- _Records contained in a dataset_
══════

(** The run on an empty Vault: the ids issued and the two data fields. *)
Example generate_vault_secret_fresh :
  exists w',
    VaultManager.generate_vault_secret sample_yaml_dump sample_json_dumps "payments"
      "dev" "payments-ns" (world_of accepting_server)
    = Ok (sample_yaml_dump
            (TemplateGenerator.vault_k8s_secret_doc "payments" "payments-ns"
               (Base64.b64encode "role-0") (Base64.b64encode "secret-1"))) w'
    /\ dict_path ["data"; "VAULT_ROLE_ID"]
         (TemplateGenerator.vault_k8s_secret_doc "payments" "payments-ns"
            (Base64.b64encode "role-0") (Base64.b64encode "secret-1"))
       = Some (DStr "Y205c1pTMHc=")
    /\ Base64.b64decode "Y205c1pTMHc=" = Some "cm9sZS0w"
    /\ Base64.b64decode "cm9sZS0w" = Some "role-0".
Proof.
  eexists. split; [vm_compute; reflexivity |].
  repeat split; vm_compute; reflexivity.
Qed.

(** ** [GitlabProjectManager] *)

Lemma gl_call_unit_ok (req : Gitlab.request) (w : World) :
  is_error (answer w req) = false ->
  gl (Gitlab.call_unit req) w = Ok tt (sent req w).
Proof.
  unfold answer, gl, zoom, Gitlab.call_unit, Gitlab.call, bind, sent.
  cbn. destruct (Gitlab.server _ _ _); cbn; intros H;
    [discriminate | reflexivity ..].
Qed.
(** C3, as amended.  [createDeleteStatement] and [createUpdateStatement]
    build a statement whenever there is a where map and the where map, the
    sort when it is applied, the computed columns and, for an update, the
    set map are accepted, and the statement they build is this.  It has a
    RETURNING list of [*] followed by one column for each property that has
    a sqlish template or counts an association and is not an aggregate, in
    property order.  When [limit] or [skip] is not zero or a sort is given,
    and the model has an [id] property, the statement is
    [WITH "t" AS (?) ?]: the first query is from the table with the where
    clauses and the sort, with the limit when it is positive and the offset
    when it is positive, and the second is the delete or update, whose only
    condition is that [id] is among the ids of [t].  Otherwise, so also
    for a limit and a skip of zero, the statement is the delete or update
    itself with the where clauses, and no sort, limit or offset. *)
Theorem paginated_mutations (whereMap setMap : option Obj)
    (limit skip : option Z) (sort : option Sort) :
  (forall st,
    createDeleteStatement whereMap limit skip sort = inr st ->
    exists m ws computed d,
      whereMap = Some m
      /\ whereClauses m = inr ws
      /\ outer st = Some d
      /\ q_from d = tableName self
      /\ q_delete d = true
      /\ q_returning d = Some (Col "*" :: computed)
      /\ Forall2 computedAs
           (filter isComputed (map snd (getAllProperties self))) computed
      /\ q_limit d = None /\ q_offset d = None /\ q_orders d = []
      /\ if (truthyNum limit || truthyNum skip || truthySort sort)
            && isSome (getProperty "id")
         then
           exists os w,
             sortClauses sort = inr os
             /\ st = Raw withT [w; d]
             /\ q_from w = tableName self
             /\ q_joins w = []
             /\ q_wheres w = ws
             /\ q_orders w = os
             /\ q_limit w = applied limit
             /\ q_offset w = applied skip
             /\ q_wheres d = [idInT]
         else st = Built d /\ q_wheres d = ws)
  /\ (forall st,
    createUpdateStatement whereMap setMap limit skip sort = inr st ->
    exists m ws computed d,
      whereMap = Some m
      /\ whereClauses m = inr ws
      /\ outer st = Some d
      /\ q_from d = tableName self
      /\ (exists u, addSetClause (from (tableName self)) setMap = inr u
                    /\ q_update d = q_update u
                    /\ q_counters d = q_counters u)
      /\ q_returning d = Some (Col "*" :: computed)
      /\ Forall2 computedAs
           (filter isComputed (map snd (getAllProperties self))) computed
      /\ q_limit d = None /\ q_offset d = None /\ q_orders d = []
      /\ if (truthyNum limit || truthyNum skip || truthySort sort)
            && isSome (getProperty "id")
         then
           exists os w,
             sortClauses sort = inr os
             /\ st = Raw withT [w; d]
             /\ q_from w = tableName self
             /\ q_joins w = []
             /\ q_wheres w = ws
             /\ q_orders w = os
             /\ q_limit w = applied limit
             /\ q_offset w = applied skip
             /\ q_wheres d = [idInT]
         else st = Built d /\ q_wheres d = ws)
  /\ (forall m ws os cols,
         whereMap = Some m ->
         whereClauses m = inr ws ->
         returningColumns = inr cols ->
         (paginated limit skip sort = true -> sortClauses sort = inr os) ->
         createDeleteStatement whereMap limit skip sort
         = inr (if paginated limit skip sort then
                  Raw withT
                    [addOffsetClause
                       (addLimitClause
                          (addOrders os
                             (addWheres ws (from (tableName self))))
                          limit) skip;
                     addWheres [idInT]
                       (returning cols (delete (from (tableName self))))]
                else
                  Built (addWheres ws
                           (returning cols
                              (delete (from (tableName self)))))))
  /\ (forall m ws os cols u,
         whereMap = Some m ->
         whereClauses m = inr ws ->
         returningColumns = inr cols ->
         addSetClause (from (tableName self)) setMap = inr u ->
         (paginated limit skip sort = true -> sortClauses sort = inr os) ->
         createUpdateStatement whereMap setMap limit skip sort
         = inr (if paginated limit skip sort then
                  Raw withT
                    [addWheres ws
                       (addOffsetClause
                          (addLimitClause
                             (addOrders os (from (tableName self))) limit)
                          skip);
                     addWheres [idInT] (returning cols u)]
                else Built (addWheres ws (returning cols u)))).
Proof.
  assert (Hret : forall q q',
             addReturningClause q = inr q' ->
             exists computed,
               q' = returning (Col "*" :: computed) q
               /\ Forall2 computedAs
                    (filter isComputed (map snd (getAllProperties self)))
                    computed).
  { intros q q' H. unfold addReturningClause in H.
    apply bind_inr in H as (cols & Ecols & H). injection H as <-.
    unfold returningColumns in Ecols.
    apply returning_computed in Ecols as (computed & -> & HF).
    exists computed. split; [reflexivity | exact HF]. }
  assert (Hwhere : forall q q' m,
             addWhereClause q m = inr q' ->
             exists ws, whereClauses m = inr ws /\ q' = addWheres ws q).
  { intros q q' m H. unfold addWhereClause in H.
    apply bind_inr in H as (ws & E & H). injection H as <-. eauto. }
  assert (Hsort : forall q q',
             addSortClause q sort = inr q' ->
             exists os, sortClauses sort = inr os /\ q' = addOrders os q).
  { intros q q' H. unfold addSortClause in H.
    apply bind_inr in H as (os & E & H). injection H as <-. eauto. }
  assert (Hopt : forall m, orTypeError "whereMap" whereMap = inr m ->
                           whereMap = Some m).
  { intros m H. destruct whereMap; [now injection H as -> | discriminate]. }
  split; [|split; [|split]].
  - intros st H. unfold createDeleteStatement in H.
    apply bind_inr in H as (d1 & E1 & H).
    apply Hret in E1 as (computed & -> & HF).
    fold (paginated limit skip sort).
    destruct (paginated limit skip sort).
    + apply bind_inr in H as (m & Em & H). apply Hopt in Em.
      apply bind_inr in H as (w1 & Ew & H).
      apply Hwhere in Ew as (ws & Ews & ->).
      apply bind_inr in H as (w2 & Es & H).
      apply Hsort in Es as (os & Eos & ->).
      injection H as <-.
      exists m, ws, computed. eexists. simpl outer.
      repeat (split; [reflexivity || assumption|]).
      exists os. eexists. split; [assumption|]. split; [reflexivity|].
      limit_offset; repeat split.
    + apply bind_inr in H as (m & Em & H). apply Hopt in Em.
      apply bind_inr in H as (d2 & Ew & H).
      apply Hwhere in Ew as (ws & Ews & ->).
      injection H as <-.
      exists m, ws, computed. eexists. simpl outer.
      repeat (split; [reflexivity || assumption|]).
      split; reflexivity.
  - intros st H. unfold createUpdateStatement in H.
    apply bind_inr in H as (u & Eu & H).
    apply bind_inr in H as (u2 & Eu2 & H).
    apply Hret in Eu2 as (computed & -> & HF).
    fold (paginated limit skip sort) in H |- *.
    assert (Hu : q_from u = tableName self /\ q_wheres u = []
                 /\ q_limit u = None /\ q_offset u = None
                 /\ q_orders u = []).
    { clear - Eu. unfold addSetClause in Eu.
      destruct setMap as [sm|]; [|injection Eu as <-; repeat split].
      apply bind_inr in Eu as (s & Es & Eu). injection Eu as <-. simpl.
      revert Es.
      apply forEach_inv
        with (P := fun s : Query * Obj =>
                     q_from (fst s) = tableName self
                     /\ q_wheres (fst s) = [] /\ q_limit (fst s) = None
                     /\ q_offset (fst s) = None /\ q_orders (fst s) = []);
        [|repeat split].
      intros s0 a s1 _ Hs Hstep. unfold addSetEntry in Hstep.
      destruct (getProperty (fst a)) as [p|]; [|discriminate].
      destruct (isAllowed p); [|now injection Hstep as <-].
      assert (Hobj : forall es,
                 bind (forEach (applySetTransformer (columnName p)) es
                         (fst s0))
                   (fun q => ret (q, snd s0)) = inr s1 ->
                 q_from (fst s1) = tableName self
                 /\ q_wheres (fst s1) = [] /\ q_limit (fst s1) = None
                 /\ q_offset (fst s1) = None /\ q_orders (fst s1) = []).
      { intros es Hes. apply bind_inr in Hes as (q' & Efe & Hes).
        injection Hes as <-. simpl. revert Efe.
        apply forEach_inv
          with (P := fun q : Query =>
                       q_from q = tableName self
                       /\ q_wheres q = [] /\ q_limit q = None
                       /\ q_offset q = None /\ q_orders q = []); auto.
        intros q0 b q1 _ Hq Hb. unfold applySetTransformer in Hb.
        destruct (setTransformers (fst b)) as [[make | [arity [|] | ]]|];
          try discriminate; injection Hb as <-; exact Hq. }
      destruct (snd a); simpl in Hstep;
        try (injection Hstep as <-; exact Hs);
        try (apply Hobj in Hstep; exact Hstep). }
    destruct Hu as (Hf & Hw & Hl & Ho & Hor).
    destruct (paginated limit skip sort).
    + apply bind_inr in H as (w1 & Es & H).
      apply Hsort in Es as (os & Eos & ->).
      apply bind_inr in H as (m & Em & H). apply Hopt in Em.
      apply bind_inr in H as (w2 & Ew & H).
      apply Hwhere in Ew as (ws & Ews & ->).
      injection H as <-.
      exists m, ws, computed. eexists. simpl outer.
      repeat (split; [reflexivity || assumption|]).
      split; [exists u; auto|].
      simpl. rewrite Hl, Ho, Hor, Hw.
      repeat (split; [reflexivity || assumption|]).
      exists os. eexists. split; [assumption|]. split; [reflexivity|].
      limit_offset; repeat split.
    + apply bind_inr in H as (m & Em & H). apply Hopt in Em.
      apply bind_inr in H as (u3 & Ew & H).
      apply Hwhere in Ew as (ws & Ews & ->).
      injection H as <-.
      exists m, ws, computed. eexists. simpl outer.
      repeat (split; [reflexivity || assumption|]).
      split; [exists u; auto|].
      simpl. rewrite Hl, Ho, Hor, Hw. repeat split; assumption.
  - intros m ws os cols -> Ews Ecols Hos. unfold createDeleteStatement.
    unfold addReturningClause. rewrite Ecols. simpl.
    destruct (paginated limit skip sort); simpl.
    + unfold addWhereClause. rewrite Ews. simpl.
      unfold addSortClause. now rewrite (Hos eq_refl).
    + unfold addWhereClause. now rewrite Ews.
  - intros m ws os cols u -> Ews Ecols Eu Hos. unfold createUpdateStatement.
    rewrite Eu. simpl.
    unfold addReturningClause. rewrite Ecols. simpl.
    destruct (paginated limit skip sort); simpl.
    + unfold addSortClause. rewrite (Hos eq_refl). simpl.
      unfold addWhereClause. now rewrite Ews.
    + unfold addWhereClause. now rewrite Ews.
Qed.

══════

- _What is being asked_
Reproduce only the lines running from the one that contains "rewrite Eu. simpl." to the last line of the records.

- _Task solution_
    rewrite Eu. simpl.
    unfold addReturningClause. rewrite Ecols. simpl.
    destruct (paginated limit skip sort); simpl.
    + unfold addSortClause. rewrite (Hos eq_refl). simpl.
      unfold addWhereClause. now rewrite Ews.
    + unfold addWhereClause. now rewrite Ews.
Qed.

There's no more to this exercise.